A dual pair is defined to be a pair of mutually centralizing subgroups of the real symplectic group. Let (G,G′) be a dual pair of reductive groups in which G is also compact and consider the decomposition of the metaplectic representation of the symplectic group into GG′-irreducibles. Each such irreducible is a tensor product of an irreducible of G with one of G′, and it turns out there is a bijective correspondence between them, a particular irreducible of G only occurring with a particular one of G′ and vice versa. This so-called Howe duality is here generalized to the quantum group case (Uqu(m,n),Uqu(M)) for q not a root of unity.

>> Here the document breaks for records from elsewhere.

(* ===== verification/IdProvider.v ===== *)
(** * Object ids

    [engine_types/src/id_provider.rs]: the counters a transaction draws the ids
    of its new substates, buckets and proofs from.  The counters are atomics of
    32 bits, so [fetch_add] wraps.  Buckets and proofs share a counter.  The
    domain-separated hashes that turn a counter into an object key or a random
    value are parameters of the class [IdHashes]. *)
From stdpp Require Import base list numbers.
From S2P Require Import Prelude Ids.
Open Scope Z_scope.

Record ObjectIds := MkObjectIds {
  max_ids : Z;
  current_id : Z;
  bucket_counter : Z;
  uuid : Z;
}.
Inductive IdProviderError := MaxIdsExceeded (max : Z).

Definition object_ids_new (max_ids : Z) : ObjectIds := MkObjectIds max_ids 0 0 0.

Definition u32_wrapping_succ (n : Z) : Z := (n + 1) mod 2 ^ 32.

Definition next_object_id : M ObjectIds IdProviderError Z := λ self,
  let id := current_id self in
  let self := MkObjectIds (max_ids self) (u32_wrapping_succ id) (bucket_counter self) (uuid self) in
  if max_ids self <=? id then (Err (MaxIdsExceeded (max_ids self)), self) else (Ok id, self).
Definition next_bucket_counter {E : Type} : M ObjectIds E Z := λ self,
  let id := bucket_counter self in
  (Ok id, MkObjectIds (max_ids self) (current_id self) (u32_wrapping_succ id) (uuid self)).
Definition next_bucket_id {E : Type} : M ObjectIds E BucketId :=
  let! id := next_bucket_counter in ret (Z.to_N id).
Definition next_proof_id {E : Type} : M ObjectIds E ProofId :=
  let! id := next_bucket_counter in ret (Z.to_N id).
Definition next_uuid_id {E : Type} : M ObjectIds E Z := λ self,
  let id := uuid self in
  (Ok id, MkObjectIds (max_ids self) (current_id self) (bucket_counter self) (u32_wrapping_succ id)).

(** The hashes of [hasher32] over their domain label, as 32-byte numbers. *)
Class IdHashes := {
  hash_output : N → Z → N;
  hash_component : N → Z → N;
}.

(** [Hash::trailing_bytes] of the length of a [ComponentKey], and [ObjectKey::new]:
    20 bytes of the entity and 12 of the key. *)
Definition trailing_bytes (h : N) : N := (h mod 256 ^ 12)%N.
Definition object_key_new (entity_id key : N) : N := (entity_id * 256 ^ 12 + key)%N.

Section id_provider.
Context `{Ih : !IdHashes}.

Definition next_object_key (entity_id tx_hash : N) : M ObjectIds IdProviderError N :=
  let! n := next_object_id in
  ret (object_key_new entity_id (trailing_bytes (hash_output tx_hash n))).
Definition new_resource_address (entity_id tx_hash : N) :
    M ObjectIds IdProviderError ResourceAddress := next_object_key entity_id tx_hash.
Definition new_vault_id (entity_id tx_hash : N) : M ObjectIds IdProviderError VaultId :=
  next_object_key entity_id tx_hash.
Definition new_component_address (entity_id tx_hash : N) :
    M ObjectIds IdProviderError ComponentAddress :=
  let! n := next_object_id in
  ret (object_key_new entity_id (trailing_bytes (hash_component tx_hash n))).
End id_provider.
(* ===== verification/Workspace.v ===== *)
(** * The workspace of a transaction

    [engine/src/runtime/workspace.rs]: the named outputs of the instructions of
    a transaction, and the proofs among them.  The order in which a [HashSet] is
    iterated over is a parameter, the class [HashIter]. *)
From stdpp Require Import base gmap list numbers.
From S2P Require Import Prelude Bor Ids IndexedValue.

Notation WorkspaceId := N (only parsing).
Record WorkspaceOffsetId := MkWorkspaceOffsetId {
  offset_id : WorkspaceId;
  offset : option nat;
}.
Definition workspace_offset_new (id : WorkspaceId) : WorkspaceOffsetId :=
  MkWorkspaceOffsetId id None.

Class HashIter := {
  hash_iter : gset ProofId → list ProofId;
  hash_iter_perm : ∀ x, hash_iter x ≡ₚ elements x;
}.
#[export] Instance hash_iter_elements : HashIter := {|
  hash_iter := elements;
  hash_iter_perm x := Permutation_refl _;
|}.

Record Workspace := MkWorkspace {
  ws_items : gmap WorkspaceId IndexedValue;
  ws_proofs : gset ProofId;
}.
Definition workspace_new : Workspace := MkWorkspace ∅ ∅.

Definition workspace_get (self : Workspace) (id : WorkspaceOffsetId) : option Value :=
  match ws_items self !! offset_id id with
  | None => None
  | Some value =>
      match offset id with
      | None => Some (iv_value value)
      | Some offset =>
          match iv_value value with
          | VArray items => items !! offset
          | VMap items => snd <$> items !! offset
          | _ => None
          end
      end
  end.

Definition workspace_insert (id : WorkspaceId) (value : IndexedValue) (self : Workspace) :
    Workspace :=
  MkWorkspace (<[id := value]> (ws_items self))
    (ws_proofs self ∪ list_to_set (proof_ids (iv_indexed value))).

Definition drain_all_proofs (self : Workspace) : gset ProofId * Workspace :=
  (ws_proofs self, MkWorkspace (ws_items self) ∅).

(** ** Lemmas *)

(** What was put on the workspace under an id is found there, whole and by
    element, until the id is used again. *)
Lemma workspace_get_insert (self : Workspace) (id id' : WorkspaceId) (value : IndexedValue) :
  workspace_get (workspace_insert id value self) (MkWorkspaceOffsetId id' None) =
  if decide (id' = id) then Some (iv_value value)
  else workspace_get self (MkWorkspaceOffsetId id' None).
Proof.
  unfold workspace_get. simpl. destruct (decide (id' = id)) as [->|].
  - by rewrite lookup_insert_eq.
  - by rewrite lookup_insert_ne.
Qed.
Definition withdraw (withdraw_amt : Z) : M ResourceContainer ResourceError ResourceContainer :=
  λ self,
  if negb (Amount.is_positive withdraw_amt) then (Err InvariantError, self)
  else
    match self with
    | Fungible a amount l =>
        if amount <? withdraw_amt then (Err InsufficientBalance, self)
        else
          (let! rest := lift (Amount.sub amount withdraw_amt) in
           do! put (Fungible a rest l) in
           lift (fungible a withdraw_amt)) self
    | NonFungible a token_ids l =>
        (let! popped := lift (pop_tokens withdraw_amt token_ids) in
         do! put (NonFungible a popped.2 l) in
         ret (non_fungible a popped.1)) self
    | CtConfidential a c revealed_amount lc lr =>
        if revealed_amount <? withdraw_amt then (Err InsufficientBalance, self)
        else
          (let! rest := lift (Amount.sub revealed_amount withdraw_amt) in
           do! put (CtConfidential a c rest lc lr) in
           lift (confidential a [] withdraw_amt)) self
    | Stealth a revealed_amount l =>
        if revealed_amount <? withdraw_amt then (Err InsufficientBalance, self)
        else
          (let! rest := lift (Amount.sub revealed_amount withdraw_amt) in
           do! put (Stealth a rest l) in
           lift (stealth a withdraw_amt)) self
    end.

Definition withdraw_all : M ResourceContainer ResourceError ResourceContainer := λ self,
  match self with
  | Fungible _ _ _ | NonFungible _ _ _ | Stealth _ _ _ => withdraw (amount self) self
  | CtConfidential a commitments revealed_amount lc lr =>
      (do! put (CtConfidential a ∅ 0 lc lr) in
       lift (confidential a (btree_map_iter commitments) revealed_amount)) self
  end.

(** [ids.iter().map(|id| tokens.take(id).ok_or(..)).collect::<Result<_, _>>()]. *)
Fixpoint take_tokens (ids : list NonFungibleId) :
    M (gset NonFungibleId) ResourceError (gset NonFungibleId) :=
  match ids with
  | [] => ret ∅
  | id :: ids' => λ tokens,
      if decide (id ∈ tokens) then
        (let! taken := take_tokens ids' in ret ({[id]} ∪ taken)) (tokens ∖ {[id]})
      else (Err (NonFungibleTokenIdNotFound id), tokens)
  end.

Definition withdraw_by_ids (ids : gset NonFungibleId) :
    M ResourceContainer ResourceError ResourceContainer := λ self,
  match self with
  | NonFungible a token_ids l =>
      let '(r, token_ids') := take_tokens (btree_iter ids) token_ids in
      (do! put (NonFungible a token_ids' l) in
       let! taken := lift r in
       ret (non_fungible a taken)) self
  | _ => (Err OperationNotAllowed, self)
  end.
(* ===== verification/Bucket.v ===== *)
(** * Buckets

    [engine_types/src/bucket.rs]: resources in transit during a transaction. *)
From stdpp Require Import base gmap list numbers.
From S2P Require Import Prelude Ids Amount Crypto Confidential ResourceContainer Proof.

Record Bucket := MkBucket {
  bucket_id : BucketId;
  bucket_container : ResourceContainer;
}.

(** The borrow [&mut self.resource_container]. *)
Definition in_bucket {E A : Type} (m : M ResourceContainer E A) : M Bucket E A :=
  zoom bucket_container (λ c b, MkBucket (bucket_id b) c) m.

Section bucket.
Context `{Ii : !I192} `{Ic : !Crypto}.

Definition bucket_amount (self : Bucket) : Z := amount (bucket_container self).
Definition bucket_locked_amount (self : Bucket) : Z := locked_amount (bucket_container self).
Definition bucket_commitments (self : Bucket) : Z :=
  number_of_confidential_commitments (bucket_container self).
Definition bucket_resource_address (self : Bucket) : ResourceAddress :=
  resource_address (bucket_container self).
Definition bucket_resource_type (self : Bucket) : ResourceType :=
  resource_type (bucket_container self).
Definition bucket_non_fungible_ids (self : Bucket) : gset NonFungibleId :=
  non_fungible_token_ids (bucket_container self).

Definition take (amount : Z) : M Bucket ResourceError ResourceContainer :=
  in_bucket (withdraw amount).
Definition take_confidential (proof : ConfidentialWithdrawProof) (view_key : option Point) :
    M Bucket ResourceError ResourceContainer :=
  in_bucket (withdraw_confidential proof view_key).
Definition join (other : Bucket) : M Bucket ResourceError unit :=
  in_bucket (deposit (bucket_container other)).

Definition bucket_lock_all : M Bucket ResourceError LockedResource := λ self,
  (let! locked := in_bucket lock_all in
   ret (MkLockedResource (RefBucket (bucket_id self)) locked)) self.
Definition bucket_lock_by_non_fungible_ids (ids : gset NonFungibleId) :
    M Bucket ResourceError LockedResource := λ self,
  (let! locked := in_bucket (lock_by_non_fungible_ids ids) in
   ret (MkLockedResource (RefBucket (bucket_id self)) locked)) self.
Definition bucket_lock_by_amount (amount : Z) : M Bucket ResourceError LockedResource := λ self,
  (let! locked := in_bucket (lock_by_amount amount) in
   ret (MkLockedResource (RefBucket (bucket_id self)) locked)) self.
Definition bucket_unlock (proof : Proof) : M Bucket ResourceError unit :=
  in_bucket (unlock (proof_into_resource_container proof)).
End bucket.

A metaplectic representation for this dual pair is given in terms of the q-oscillator algebra and a Uqu(m,n)×Uqu(M)-covariant Heisenberg–Weyl algebra is also constructed and realized on Fock space. The heart of the proof lies in showing that Uqu(m,n) and Uqu(M) are essentially mutual commutants on Fock space. The duality follows using the compactness of Uqu(M). The proof is independent of the classical theory. As a consequence, given any two unitary highest weight representations of a quantum pseudo-unitary group (which arise from the restriction of a metaplectic representation), the decomposition of their tensor product is the same as in the classical case.